**Your assignment**
Copy whichever lines of the data hold the word "simpl".

BEGIN

(** ** C5: a push on a full undo stack *)

(** C5. On an entry whose two arrays have [undo_capacity] slots, with a
    redo top inside its array: when the undo stack holds [undo_capacity]
    snapshots, [undo_push] drops the snapshot in slot 0, keeps the others
    in order, appends the current text, and empties the redo stack. Hence
    after more than [undo_capacity] snapshots are pushed one after the
    other onto empty stacks, the undo stack holds the last
    [undo_capacity] of them; that many undos restore them, newest first,
    and the next undo finds the stack empty and does nothing. *)
Theorem push_at_capacity_evicts_oldest (e : MiniEntry) (ts : list cstring) :
  arrays_ok e ->
  0 <= redo_top e <= undo_capacity e ->
  (undo_top e = undo_capacity e ->
   exists e',
     undo_push e = Some (tt, e', []) /\
     live_undo e' = drop 1 (live_undo e) ++ [Some (text e)] /\
     undo_top e' = undo_capacity e /\
     redo_top e' = 0 /\ live_redo e' = []) /\
  (undo_top e = 0 -> redo_top e = 0 ->
   (Z.to_nat (undo_capacity e) < length ts)%nat ->
   exists e1 w1,
     push_all ts e = Some (tt, e1, w1) /\
     live_undo e1 = Some <$> lastn (Z.to_nat (undo_capacity e)) ts /\
     exists e2 w2,
       undo_trace (Z.to_nat (undo_capacity e)) e1
         = Some (rev (lastn (Z.to_nat (undo_capacity e)) ts), e2, w2) /\
       undo_top e2 = 0 /\
       do_undo e2 = Some (tt, e2, [])).
Proof.
  intros Harr Hr. pose proof Harr as (Hcap & Hlu & Hlr). split.
  - intros Hfull.
    destruct (undo_push_spec e) as (s & Hpush & Hlen & Htake); [done|lia|lia|].
    rewrite Hpush. eexists. split; [reflexivity|].
    rewrite Z.min_r in Htake by lia.
    unfold live_undo, live_redo in *; simpl. rewrite Z.min_r by lia.
    split_and!; try done.
    rewrite Htake. apply lastn_snoc_full; [|lia].
    rewrite length_take. lia.
  - intros Hu0 Hr0 Hlong.
    destruct (push_all_spec ts e) as (e1 & w1 & Hrun & Harr1 & Hcap1 & Hu1 & Hr1 & Hlive1);
      [done|lia|done|].
    assert (live_undo e = []) as Hnil.
    { unfold live_undo. by rewrite Hu0. }
    rewrite Hnil in Hlive1. simpl in Hlive1.
    assert (lastn (Z.to_nat (undo_capacity e)) (Some <$> ts)
            = Some <$> lastn (Z.to_nat (undo_capacity e)) ts) as Hmap.
    { unfold lastn. by rewrite fmap_drop, length_fmap. }
    rewrite Hmap in Hlive1.
    exists e1, w1. split; [done|]. split; [done|].
    destruct Harr1 as (_ & Hlu1 & Hlr1).
    assert (length (lastn (Z.to_nat (undo_capacity e)) ts) = Z.to_nat (undo_capacity e))
      as Hlast.
    { unfold lastn. rewrite length_drop. lia. }
    assert (undo_top e1 = undo_capacity e) as Htop1.
    { rewrite <- (live_undo_length e1) by lia. rewrite Hlive1, length_fmap, Hlast. lia. }
    destruct (undo_trace_spec (lastn (Z.to_nat (undo_capacity e)) ts) e1)
      as (e2 & w2 & Htrace & Htop2); [done|lia|lia|lia|lia|].
    rewrite Hlast in Htrace.
    exists e2, w2. split; [done|]. split; [done|]. by apply do_undo_empty.
Qed.

Lemma push_at_capacity_evicts_oldest_witness :
  (exists e',
     undo_push (after (entry_set_text_no_draw (Some (str "e"))) full_history)
       = Some (tt, e', []) /\
     live_undo e' = [Some (str "b"); Some (str "c"); Some (str "d"); Some (str "e")] /\
     redo_top e' = 0) /\
  (exists e1 w1 e2 w2,
     push_all [str "a"; str "b"; str "c"; str "d"; str "e"; str "f"] (fresh cfg_text)
       = Some (tt, e1, w1) /\
     live_undo e1 = [Some (str "c"); Some (str "d"); Some (str "e"); Some (str "f")] /\
     undo_trace 4 e1 = Some ([str "f"; str "e"; str "d"; str "c"], e2, w2) /\
     do_undo e2 = Some (tt, e2, [])).
Proof.
  split.
  - destruct (push_at_capacity_evicts_oldest
                (after (entry_set_text_no_draw (Some (str "e"))) full_history) [])
      as [H _].
    + vm_compute. intuition discriminate.
    + vm_compute. intuition discriminate.
    + destruct H as (e' & Hpush & Hlive & _ & Hredo & _); [reflexivity|].
      exists e'. split; [exact Hpush|]. split; [exact Hlive|exact Hredo].
  - destruct (push_at_capacity_evicts_oldest (fresh cfg_text)
                [str "a"; str "b"; str "c"; str "d"; str "e"; str "f"]) as [_ H].
    + vm_compute. intuition discriminate.
    + vm_compute. intuition discriminate.
    + destruct H as (e1 & w1 & Hrun & Hlive & e2 & w2 & Htrace & _ & Hstop);
        [reflexivity | reflexivity | vm_compute; lia |].
      exists e1, w1, e2, w2. split; [exact Hrun|]. split; [exact Hlive|].
      split; [exact Htrace|exact Hstop].
Defined.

END

**Solution to this exercise**
    unfold live_undo, live_redo in *; simpl. rewrite Z.min_r by lia.
    rewrite Hnil in Hlive1. simpl in Hlive1.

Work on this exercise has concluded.